What happens when induction loops are used?
REAL TIME access, and freedom from having to ask for help. Within the area of a hearing loop, the listener is free:
• to sit anywhere they choose;
• to use their own receiver headset inside of their existing hearing aid or cochlear implant;
• to feel confident their hearing aid or cochlear implants’ batteries will not be drained while receiving the loop signal;
• to come and go, without having to retrieve or return a headset
REAL TIME access and freedom of choice to hearing aid and cochlear implant wearers! That’s what happens when induction loops are used. And that’s our most important goal – to support access, inclusion, respect, and engagement for people who have hearing loss.
Induction Loops instead of FM or IR hearing-assist systems – why everyone wins
Venue owners have less maintenance of receiver headsets (recommended at 1 unit/ 50 seats, instead of 2/50 seats with FM or IR listening systems); making induction loops a very cost-effective solution to help everyone hear. For transient or pass-through venues like ticket booths, loop systems are the only assistive listening system solution.
With up-front system implementation costs, but minimal long-term maintenance fees, loop systems also provide – on a per seat basis – less cost, due to less work for the venue operator to supply, retrieve, charge, store, clean, repair, and replace receiver-headsets.
Induction loop systems are also less work for the user to find and return receiver headsets. They are also less invasive to the users’ privacy and dignity. With FM and IR systems, the user is conspicuously wearing a headset; unlike the induction loop system user.
Sound clarity is also vastly improved with induction loop systems, as the signal is received in the listeners’ own hearing aid or cochlear implant device, which is custom set to their individual hearing loss – replacing the loss of high, low, or a combination of both, frequencies. With FM and IR hearing-assist systems, the user only receives increased volume, not clarity. Increased volume actually distorts sound for hard of hearing listeners, and lessens their ability to hear well.
Universal Standards: Following the International Standard IEC 60118-4
Large-venue induction loop installations must fulfill the international IEC 60118-4 standard, in order to meet strict performance quality for universal strength of the sound signal. Designed using specialized engineering knowledge, and by conducting thorough measurements on background and ambient noises (using a Field Strength Meter and Sine Wave signals), large loop system installations include a Certificate of Conformity provided by a professional installer.
Strict adherence to the IEC standard for large-venue loop system installations guarantees the venue operators’ satisfaction with the system, and quality of use for the end-users.

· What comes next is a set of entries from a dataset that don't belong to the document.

(* ===== verification/ApiProperties.v ===== *)
(** * Properties of the HTTP API *)

From S2P Require Import Prelude GoLib ServerModel ServerSchema ServerEngine EngineTermination EngineSpec Changelog ServerStore StoreFacts ServerTenants ServerApi ServerDemo EngineProperties StoreProperties TenantProperties ApiFacts ApiDemo.

Open Scope nat_scope.
Open Scope list_scope.

(** [readJSON] and [io.ReadAll] return a value or an error, they do not panic. *)
Definition body_read {EL : ExprLang} (r : request) : Prop :=
  match r with
  | PostTenant b => b ≠ Panic
  | PutSchema _ b => b ≠ Panic
  | PostTuples _ b => b ≠ Panic
  | PostTuple _ b | DeleteTuples _ b => b ≠ Panic
  | PutObject _ _ _ b | PutSubject _ _ _ b => b ≠ Panic
  | PostExpand _ b => b ≠ Panic
  | PostEvaluation _ b => b ≠ Panic
  | PostEvaluations _ b => b ≠ Panic
  | _ => True
  end.

Section Properties.
Context {EL : ExprLang} {DC : Decoders}.
Implicit Types (srv : Server) (r : request).

(** A server that was started and served requests one at a time keeps its invariant: its store has a
  history, no shared schema is registered, the engine checks with the schemas of the
  registry, and each of them is the validated compilation of the text kept with it:
  well formed, without dangling references, of a tenant that exists. *)
Theorem server_invariant srv :
serving srv →
server_ok srv ∧ ∀ id cs, schemas (eng srv) !! id = Some cs → schema_ok cs ∧ references_ok cs.
Proof.
intros Hs%serving_ok. split; [done|]. intros id cs. rewrite (srv_engine _ Hs). intros Hcs.
destruct (srv_loaded _ Hs id cs Hcs) as (_ & data & raw & now & _ & _ & Hc & Hv).
split; [by eapply compiled_schema_ok|by apply validate_nil].
Qed.

Lemma list_answered q srv :
answered (handleListTenants q srv) ∨
(∃ f, tenant_query q = Some f ∧ (2 ^ 63 ≤ Offset f + Limit f)%Z ∧ handleListTenants q srv = Crash).
Proof.
unfold handleListTenants. destruct (tenant_query q) as [f|] eqn:Eq; [|by left].
unfold List, ListTenants. destruct (applyTenantFilter _ (Some f)) as [l|e|] eqn:Ea; [by left..|right].
destruct (tenant_query_nonneg q f Eq). exists f. split; [done|]. split; [by eapply page_panic|done].
Qed.

Lemma create_answered now body srv :
store_ok (store srv) → body ≠ Panic → answered (handleCreateTenant now body srv).2.
Proof.
intros Hs Hb. unfold handleCreateTenant. destruct body as [req|e|]; [|done..].
case_bool_decide; [done|]. destruct (schema_mode _) as [mode|]; [|done]. destruct (_ && _); [done|].
unfold Create, ValidateTenantID. destruct (matches _ _); [|done]. unfold CreateTenant.
destruct (tenants (store srv) !! ID _) as [t|]; [done|]. destruct (_ || _); [|done].
destruct (UpdateTenant now _ _) as [s rr] eqn:Eu. unfold UpdateTenant in Eu. cbn in Eu.
by destruct (_ !! _); injection Eu as <- <-.
Qed.

Lemma found_answered now id s st (guard : Tenant → bool) (err : error) code k :
(∀ a, answered (k a)) →
answered (answer code (match GetTenant s id with
  | Err err => (s, Err err) | Panic => (s, Panic)
  | Ok t => if guard t then (s, Err err) else UpdateTenant now s (with_Status t st)
  end).2 k).
Proof.
intros Hk. unfold GetTenant. destruct (tenants s !! id) as [t|]; [|done]. destruct (guard t); [done|].
unfold UpdateTenant. cbn. destruct (tenants s !! _); [apply Hk|done].
Qed.

Lemma transition_answered now id srv :
answered (handleDeleteTenant now id srv).2 ∧ answered (handleActivateTenant now id srv).2 ∧
answered (handleSuspendTenant now id srv).2.
Proof.
pose proof (found_answered now id (store srv) TenantDeleted (λ t, bool_decide (Status t = TenantDeleted)) ErrTenantDeleted
  errStatus : ∀ k, _ → answered (answer errStatus (Delete now (store srv) id).2 k)) as H1.
pose proof (found_answered now id (store srv) TenantActive (λ t, bool_decide (Status t = TenantDeleted)) ErrTenantDeleted
  errStatus : ∀ k, _ → answered (answer errStatus (Activate now (store srv) id).2 k)) as H2.
pose proof (found_answered now id (store srv) TenantSuspended (λ t, bool_decide (Status t ≠ TenantActive))
  (Wrap "can only suspend active tenants" ErrInvalidStateTransition) errStatus
  : ∀ k, _ → answered (answer errStatus (Suspend now (store srv) id).2 k)) as H3.
unfold handleDeleteTenant, handleActivateTenant, handleSuspendTenant.
destruct (Delete now (store srv) id), (Activate now (store srv) id), (Suspend now (store srv) id).
split_and!; [by apply H1|by apply H2|by apply H3].
Qed.

(** What the check of an item gives. *)
Lemma check_answers_sound now tc srv req :
let c := Check (ST := memory_store now (Some tc) (store srv)) (check_fuel (cfg_MaxCheckDepth (eng srv))) (eng srv) (Some tc) req in
(∃ e, c = Some (Err e)) ∨
∃ a : CheckResult, c = Some (Ok a) ∧ (Allowed a = true → ∃ cs, IsReadable (tc_Tenant tc) = true ∧ schemaForTenant (eng srv) tc = Ok cs ∧
  grounded (ST := memory_store now (Some tc) (store srv)) cs req ∧
  condition_met (ST := memory_store now (Some tc) (store srv)) cs req).
Proof.
pose proof (memory_answers now (Some tc) (store srv)) as HSA.
destruct (check_answers_ (ST := memory_store now (Some tc) (store srv)) (eng srv) (Some tc) req) as (r & Hr & Hall).
specialize (Hall _ (le_n _)). rewrite Hall. destruct r as [r|e|]; [right|by left; exists e|done].
exists r. split; [done|]. intros Ha. revert Hall. unfold Check. case_bool_decide; [done|].
destruct (IsReadable (tc_Tenant tc)) eqn:Er; [|done]. cbn [negb].
destruct (schemaForTenant (eng srv) tc) as [cs|err|] eqn:Es; [|done..]. intros Hck. exists cs.
destruct (check_schema_sound (ST := memory_store now (Some tc) (store srv)) cs _ _ req r Hck Ha). by split_and!.
Qed.

(** Requests that write tuples and attributes. *)
Definition writes_data r : bool :=
match r with
| PostTuples _ _ | PostTuple _ _ | DeleteTuples _ _ | PutObject _ _ _ _ | PutSubject _ _ _ _ => true
| _ => false
end.

Lemma writes_answered now r srv :
server_ok srv → body_read r → writes_data r = true → answered (serve now r srv).2.
Proof.
intros Hs Hb Hw. pose proof (history_ok _ (srv_history _ Hs)) as Hok.
destruct r; try done; cbn [serve snd body_read] in *.
- apply (writing_handler_answered tenantID _ srv (λ tc l, WriteTuples now (Some tc) l (store srv))); [|intros tc l|done].
  + apply bind_no_panic; [done|]. intros l. case_bool_decide; [done|]. apply mapR_no_panic, write_tuple_of_no_panic.
  + by apply (perform_no_panic now (Some tc) (OpWriteTuples l)).
- apply (writing_handler_answered tenantID _ srv (λ tc t, WriteTuple now (Some tc) t (store srv))
    (λ _, Reply 201 (PStatusOk None))); [|intros tc t|done].
  + apply bind_no_panic; [done|]. apply write_tuple_of_no_panic.
  + by apply (perform_no_panic now (Some tc) (OpWriteTuples [t])).
- apply (writing_handler_answered tenantID _ srv (λ tc req, DeleteTuple now (Some tc) (tupleFromRequest req) (store srv))
    (λ _, Reply 204 PNoContent)); [|intros tc t|done].
  + apply bind_no_panic; [done|]. intros req. apply bind_no_panic; [|done].
    unfold validateTupleRequest. by repeat case_bool_decide.
  + by apply (perform_no_panic now (Some tc) (OpDeleteTuple (tupleFromRequest t))).
- apply (writing_handler_answered tenantID body srv (λ tc m, SetObjectAttributes (Some tc) typ id m (store srv))
    (λ m, Reply 200 (PAttributes m))); [done|intros tc m|done].
  by apply (perform_no_panic now (Some tc) (OpSetObjectAttributes typ id m)).
- apply (writing_handler_answered tenantID body srv (λ tc m, SetSubjectAttributes (Some tc) typ id m (store srv))
    (λ m, Reply 200 (PAttributes m))); [done|intros tc m|done].
  by apply (perform_no_panic now (Some tc) (OpSetSubjectAttributes typ id m)).
Qed.

(** The others, but for the two that may crash. *)
Lemma others_answered now r srv :
server_ok srv → body_read r → writes_data r = false → put_schema r = false → (∀ q, r ≠ GetTenants q) →
answered (serve now r srv).2.
Proof.
intros Hs Hb Hw Hp Hl. pose proof (history_ok _ (srv_history _ Hs)) as Hok.
destruct r; try done; cbn [serve snd body_read] in *; try (by destruct (Hl q)).
- by apply create_answered.
- unfold handleGetTenant, Get, GetTenant. by destruct (_ !! _).
- apply transition_answered.
- apply transition_answered.
- apply transition_answered.
- unfold handleGetSchema. destruct (schema_texts srv !! tenantID) as [data|] eqn:Ed; [|done].
  assert (Hin : tenantID ∈ dom (schema_compiled srv)) by (rewrite <-(srv_texts _ Hs); apply elem_of_dom; by eexists).
  apply elem_of_dom in Hin as [cs ->]. done.
- apply reading_handler_answered. intros tc. unfold read_tuples, expand. cbv zeta. case_match; [|done].
  apply answer_answered; [by apply reading_no_panic|done].
- apply reading_handler_answered. intros tc. apply answer_answered; [by apply reading_no_panic|done].
- apply reading_handler_answered. intros tc. apply answer_answered; [|done]. apply reading_no_panic. intros tid. unfold get_attributes. by destruct (_ !! _).
- apply reading_handler_answered. intros tc. apply answer_answered; [by apply reading_no_panic|done].
- apply reading_handler_answered. intros tc. apply answer_answered; [|done]. apply reading_no_panic. intros tid. unfold get_attributes. by destruct (_ !! _).
- apply reading_handler_answered. intros tc. destruct (changelog_query q) as [[since lim]|]; [|done].
  apply answer_answered; [by apply reading_no_panic|done].
- apply reading_handler_answered. intros tc. unfold read_tuples, expand. destruct body as [req|e|]; [|done..]. destruct (_ || _); [done|].
  apply answer_answered; [by apply reading_no_panic|done].
- apply answer_answered; [apply tenantCtx_no_panic|]. intros tc. apply answer_answered; [done|]. intros req.
  destruct (decide_item_answers now tc (ev_Subject req) srv (ev_Item req)) as [d ->]. done.
- apply answer_answered; [apply tenantCtx_no_panic|]. intros tc. apply answer_answered; [done|]. intros req.
  destruct (decide_items_answers now tc (bt_Subject req) srv (Evaluations req)) as (ds & -> & _). done.
Qed.

Lemma load_answered now id body srv :
(∀ data, yaml_Decode data ≠ Panic) → body ≠ Panic →
answered (handleLoadSchema now id body srv).2 ∨
(handleLoadSchema now id body srv).2 ≠ OutOfFuel ∧
∃ data raw, body = Ok data ∧ yaml_Decode data = Ok raw ∧ Compile (sha256_hex data) now raw = Panic.
Proof.
intros Hy Hb. unfold handleLoadSchema, Get, GetTenant. destruct (tenants _ !! _); [|by left].
  destruct body as [data|e|]; [|by left|done]. specialize (Hy data).
  destruct (yaml_Decode data) as [raw|e|] eqn:Ey; [|by left|done]. cbn.
  destruct (Compile _ now raw) as [cs|e|] eqn:Ec; [|by left|right; split; [done|eauto 6]].
  left. by destruct (bool_decide _).
Qed.

(** Every request is answered: no check runs out of fuel, and a handler panics only on a
  schema that makes the compiler panic, or on a page of the tenant list whose offset
  and limit overflow together. *)
Theorem requests_answered now r srv :
(∀ data, yaml_Decode data ≠ Panic) → serving srv → body_read r →
let rep := (serve now r srv).2 in
rep ≠ OutOfFuel ∧
(rep = Crash →
  (∃ id data raw, r = PutSchema id (Ok data) ∧ yaml_Decode data = Ok raw ∧ Compile (sha256_hex data) now raw = Panic) ∨
  (∃ q f, r = GetTenants q ∧ tenant_query q = Some f ∧ (2 ^ 63 ≤ Offset f + Limit f)%Z)).
Proof.
intros Hy Hs%serving_ok Hb rep.
enough (answered rep ∨ rep ≠ OutOfFuel ∧
  ((∃ id data raw, r = PutSchema id (Ok data) ∧ yaml_Decode data = Ok raw ∧ Compile (sha256_hex data) now raw = Panic) ∨
   (∃ q f, r = GetTenants q ∧ tenant_query q = Some f ∧ (2 ^ 63 ≤ Offset f + Limit f)%Z)))
  as [[H1 H2]|[H1 H2]] by done.
subst rep. destruct (writes_data r) eqn:Ew; [left; by apply writes_answered|].
destruct r; try (left; by apply others_answered); cbn [serve snd body_read] in *.
- destruct (list_answered q srv) as [H|(f & Hq & Hf & H)]; [by left|]. right. rewrite H. split; [done|]. right. eauto.
- destruct (load_answered now tenantID body srv Hy Hb) as [H|(H & data & raw & -> & ? & ?)]; [by left|].
  right. split; [done|]. left. eauto 6.
Qed.


(** A batch of evaluations is the evaluations of its items, in order: it is refused
  exactly when each of them would be, and an item's error denies that item alone. *)
Theorem batch_is_evaluations now id subject items srv :
(∃ ds, handleAuthZenEvaluations now id (Ok (MkBatch subject items)) srv = Reply 200 (PDecisions ds) ∧
  Forall2 (λ item d, handleAuthZenEvaluation now id (Ok (MkEvaluation subject item)) srv = Reply 200 (PDecision d)) items ds) ∨
(handleAuthZenEvaluations now id (Ok (MkBatch subject items)) srv = Fail 400 ∧
  ∀ item, handleAuthZenEvaluation now id (Ok (MkEvaluation subject item)) srv = Fail 400).
Proof.
unfold handleAuthZenEvaluations, handleAuthZenEvaluation. pose proof (tenantCtx_no_panic (store srv) id) as Hctx.
destruct (tenantCtx (store srv) id) as [tc|e|]; [left|by right|done]. cbn [answer bt_Subject Evaluations].
destruct (decide_items_answers now tc subject srv items) as (ds & -> & Hds). exists ds. split; [done|].
eapply Forall2_impl; [exact Hds|]. intros item d Hd. cbn. by rewrite Hd.
Qed.
End Properties.

(** ** The properties on the demo *)

Lemma server_invariant_witness : server_ok demo_server.
Proof. exact (proj1 (server_invariant demo_server demo_serving)). Defined.

Lemma demo_decodes data : yaml_Decode data ≠ Panic.
Proof. cbn. by case_bool_decide. Qed.

(** The page that starts at 1 and has [2^63-1] tenants. *)
Definition overflowing_page (name : string) : string :=
  if bool_decide (name = "limit") then "9223372036854775807"
  else if bool_decide (name = "offset") then "1" else "".

Example overflowing_page_crashes : handleListTenants overflowing_page demo_server = Crash.
Proof. by vm_compute. Qed.

Lemma requests_answered_witness :
  (serve 7 (GetTenants overflowing_page) demo_server).2 ≠ OutOfFuel ∧
  ∃ q f, GetTenants overflowing_page = GetTenants q ∧ tenant_query q = Some f ∧ (2 ^ 63 ≤ Offset f + Limit f)%Z.
Proof.
  pose proof (requests_answered 7 (GetTenants overflowing_page) demo_server demo_decodes demo_serving I) as H.
  split; [exact (proj1 H)|].
  destruct (proj2 H overflowing_page_crashes) as [(id & data & raw & Hr & _)|Hq]; [discriminate Hr|exact Hq].
Defined.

Checked regularly by venue operators, using a system-tester loop receiver-headset, an induction loop system will work well for many years. However, after venue construction, or audio system changes, it is recommended that the loop system be re-certified to ensure optimal operation.
Induction loop systems work everywhere listeners need to hear, including:
• churches, theaters, auditoriums, stadiums, community centers, libraries, and museums
• subway booths, ticket and reception counters, conference and meeting rooms, and classrooms
• doctors’ offices and wait rooms, workplace meeting rooms, and living rooms
• vehicles, such as buses, trains, and cars
Yes, vehicles! In fact, all new New York City cabs since 2013, and all cabs in the UK, have been fitted with induction loops to help hard of hearing passengers – and drivers – to hear better.
Hearing loops can also be installed in elevators!
Hearing loops are meant to be used – for access everywhere!